LAUSR

In the whole world, the principal cause of end-stage renal disease is diabetic nephropathy (DN), which is one of the most relentless complications of diabetes. However, there is a shortfall of compelling DN treatments and the mechanism potentially able to alleviate renal injury remains ambiguous. In this experiment, we estimated the preventive actions of tetramethylpyrazine (TMP) on DN in rats and further investigated the underlying mechanism. The different doses of TMP (100 mg/kg, 150 mg/kg and 200 mg/kg) were orally given each day for 8 weeks in streptozotocin (STZ) - nicotinamide (NCT) - induced type-2 diabetic (T2D) rats. The metabolic parameters of diabetes, blood urea nitrogen (BUN), serum creatinine (SCR), urinary protein and oxidative stress parameters were assessed. Microstructural changes in kidney were observed, and the expression of Akt signalling pathway proteins was measured by western blotting.

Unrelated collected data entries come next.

(** * An interactive solar system with Phong lighting ([solarsystem.js])

    A shallow embedding of the program's geometry generator, model and
    view transforms, fragment shader, camera controller and frame loop,
    together with the properties its specification states about them.

    Number model.  JavaScript numbers (IEEE binary64), the [Float32Array]
    storage used by the matrix library and the mesh buffers, and the GLSL
    [mediump float] type are all idealised as the real numbers [R]:
    rounding is not modelled.  Loop counters and mesh indices, which the
    program keeps integral, are [nat] and [Z]; the [Uint16Array]
    conversion of the index buffer is written out as reduction modulo
    [2^16]. *)

From Stdlib Require Import Reals Lra Lia ZArith.
From stdpp Require Import base list strings gmap.

Local Open Scope R_scope.

(** ** JavaScript idioms *)

(** [for (let i = lo; i < hi; i++) body], threading the variables the
    body mutates as a state [St]. *)
Definition for_loop {St : Type} (lo hi : nat) (body : nat -> St -> St) (s : St) : St :=
  fold_left (fun acc i => body i acc) (seq lo (hi - lo)) s.

(** [arr.push(x1, ..., xk)] appends its arguments in order. *)
Definition push {A : Type} (arr : list A) (xs : list A) : list A := arr ++ xs.

(** [new Float32Array(arr)]: element-wise storage (no rounding in the
    idealised number model). *)
Definition Float32Array (arr : list R) : list R := arr.

(** [new Uint16Array(arr)]: every element is converted with ToUint16,
    i.e. reduced modulo [2^16]. *)
Definition ToUint16 (i : Z) : Z := (i mod 65536)%Z.
Definition Uint16Array (arr : list Z) : list Z := map ToUint16 arr.

(** ** Geometry generator *)

Module Geometry.

Record Mesh := mkMesh {
  positions : list R;
  normals : list R;
  indices : list Z
}.

(** First loop nest of [createSphere], lines 96-113: the state is the pair
    of arrays [(positions, normals)]; [lat <= segments] is
    [lat < segments + 1]. *)
Definition vertex_loops (radius : R) (segments : nat) : list R * list R :=
  for_loop 0 (S segments) (fun lat acc =>
    let theta := INR lat * PI / INR segments in
    let sinTheta := sin theta in
    let cosTheta := cos theta in
    for_loop 0 (S segments) (fun lon '(positions, normals) =>
      let phi := INR lon * 2 * PI / INR segments in
      let sinPhi := sin phi in
      let cosPhi := cos phi in
      let x := cosPhi * sinTheta in
      let y := cosTheta in
      let z := sinPhi * sinTheta in
      (push positions [radius * x; radius * y; radius * z],
       push normals [x; y; z])) acc) ([], []).

(** Body of the index loop, lines 117-121: one quad, two triangles. *)
Definition quad_push (segments lat lon : nat) (indices : list Z) : list Z :=
  let first := (Z.of_nat lat * (Z.of_nat segments + 1) + Z.of_nat lon)%Z in
  let second := (first + Z.of_nat segments + 1)%Z in
  let indices := push indices [first; second; (first + 1)%Z] in
  push indices [second; (second + 1)%Z; (first + 1)%Z].

(** Second loop nest of [createSphere], lines 115-123. *)
Definition index_loops (segments : nat) : list Z :=
  for_loop 0 segments (fun lat acc =>
    for_loop 0 segments (fun lon indices => quad_push segments lat lon indices) acc) [].

Definition createSphere (radius : R) (segments : nat) : Mesh :=
  let '(positions, normals) := vertex_loops radius segments in
  let indices := index_loops segments in
  {| positions := Float32Array positions;
     normals := Float32Array normals;
     indices := Uint16Array indices |}.

(** Derived views of a mesh: three consecutive numbers per vertex. *)
Definition vertex_count (m : Mesh) : nat := (length (positions m) / 3)%nat.

Definition triple_at (arr : list R) (i : nat) : option (R * R * R) :=
  match arr !! (3 * i)%nat, arr !! (3 * i + 1)%nat, arr !! (3 * i + 2)%nat with
  | Some x, Some y, Some z => Some (x, y, z)
  | _, _, _ => None
  end.

Definition vertex_position (m : Mesh) (i : nat) : option (R * R * R) :=
  triple_at (positions m) i.
Definition vertex_normal (m : Mesh) (i : nat) : option (R * R * R) :=
  triple_at (normals m) i.

(** Euclidean length of a triple. *)
Definition magnitude (v : R * R * R) : R :=
  let '(x, y, z) := v in sqrt (x * x + y * y + z * z).

(** What one iteration of each inner loop appends. *)
Definition vertex_direction (segments lat lon : nat) : R * R * R :=
  let theta := INR lat * PI / INR segments in
  let phi := INR lon * 2 * PI / INR segments in
  (cos phi * sin theta, cos theta, sin phi * sin theta).

Definition position_block (radius : R) (segments lat lon : nat) : list R :=
  let '(x, y, z) := vertex_direction segments lat lon in
  [radius * x; radius * y; radius * z].

Definition normal_block (segments lat lon : nat) : list R :=
  let '(x, y, z) := vertex_direction segments lat lon in [x; y; z].

Definition quad_block (segments lat lon : nat) : list Z :=
  quad_push segments lat lon [].

(** Largest element of an index buffer (0 for the empty buffer). *)
Definition largest_index (l : list Z) : Z := fold_right Z.max 0%Z l.

End Geometry.

(** The mesh every body is drawn with, line 128. *)
Definition sphere : Geometry.Mesh := Geometry.createSphere 1 24.
(** * The notebook "2-advanced, part 1": corpus preprocessing and LDA with MALLET

    The repository is one Jupyter notebook.  Its code cells call three
    libraries (cophi, pandas, dariah) and define nothing of their own, so a
    cell is modelled as a small program that issues library calls and binds
    what they return.  The libraries are the environment: a handler answers
    each call with a value or raises, and every run leaves a trace of the
    calls that were made, with their arguments and answers. *)

From Stdlib Require Import ZArith Lia DecimalString DecimalNat Sorted.
From stdpp Require Import base list strings sorting.

Local Open Scope string_scope.
Local Open Scope list_scope.
Local Open Scope Z_scope.

(** ** Values *)

(** [pathlib.Path] applied to path segments: a pure path; building one
    touches no file. *)
Record PurePath := mkPath { parts : list string }.

Definition Path (segments : list string) : PurePath := mkPath segments.

(** A cell of a numeric DataFrame.  A float64 column holds [NaN] where a word
    is missing from a document and a count otherwise; an int64 column holds
    integers only.  The tag records the column's dtype. *)
Inductive cell : Type :=
| NaN
| Float (z : Z)
| Int (z : Z).

(** The argument of [astype]: the Python type objects the notebook could name. *)
Inductive pytype : Type := py_int | py_float.

(** A pandas DataFrame: row labels, column labels, and one list of cells per
    row. *)
Record Frame (A : Type) := mkFrame {
  index : list string;
  columns : list string;
  values : list (list A)
}.
Arguments mkFrame {A} _ _ _.
Arguments index {A} _.
Arguments columns {A} _.
Arguments values {A} _.

Definition DataFrame := Frame cell.

(** A Python exception: its class and its message. *)
Record exn := Exn { exn_class : string; exn_msg : string }.

(** Python's [str] of a non-negative int: its decimal digits. *)
Definition str (n : nat) : string := NilEmpty.string_of_uint (Nat.to_uint n).
Arguments str : simpl never.

(** [xs[:n]] for a literal n >= 0. *)
Definition slice_to {A} (n : nat) (xs : list A) : list A := take n xs.

(** What a call comes back with. *)
Inductive answer (X : Type) : Type :=
| Returned (x : X)
| Raised (ex : exn).
Arguments Returned {X} _.
Arguments Raised {X} _.

(** How a program ends. *)
Inductive outcome (R : Type) : Type :=
| Done (r : R)
| Uncaught (ex : exn).
Arguments Done {R} _.
Arguments Uncaught {R} _.

(** The objects owned by the libraries; the notebook only passes them on. *)
Class LibTypes := {
  Corpus : Type;          (* cophi.text.model.Corpus *)
  Model : Type;           (* dariah.core.LDA *)
  Visualization : Type;   (* dariah.core.Vis *)
  Axes : Type             (* the matplotlib object a plot returns *)
}.

Section Notebook.
Context `{LibTypes}.

(** What a cell hands to the kernel's display hook: the value of its last
    expression. *)
Inductive shown : Type :=
| ShList (l : list string)
| ShFrame (d : DataFrame)
| ShTopics (d : Frame string)
| ShModel (m : Model)
| ShVis (v : Visualization)
| ShAxes (a : Axes).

TMP administration in T2D rats improved diabetic condition, as demonstrated by significant (P < 0.05) increase of body weight and fasting serum insulin (FSI) level, reduction of fasting blood glucose (FBG) and glycosylated haemoglobin (HbA1c) level and regulation of lipid profile and oral glucose tolerance in a dose-dependent manner. TMP treatment also reduced BUN, SCR, urinary protein and oxidative stress and prevented renal injury in diabetic rats. TMP activated Akt signalling pathway, increased the levels of p-Akt and Bcl-2, and diminished the expressions of p-GSK-3β, Bax and cleaved caspase-3. In conclusion, TMP ameliorates diabetic nephropathy in T2D rats by initiating the Akt signalling, improving the metabolic markers of diabetes and suppressing oxidative stress.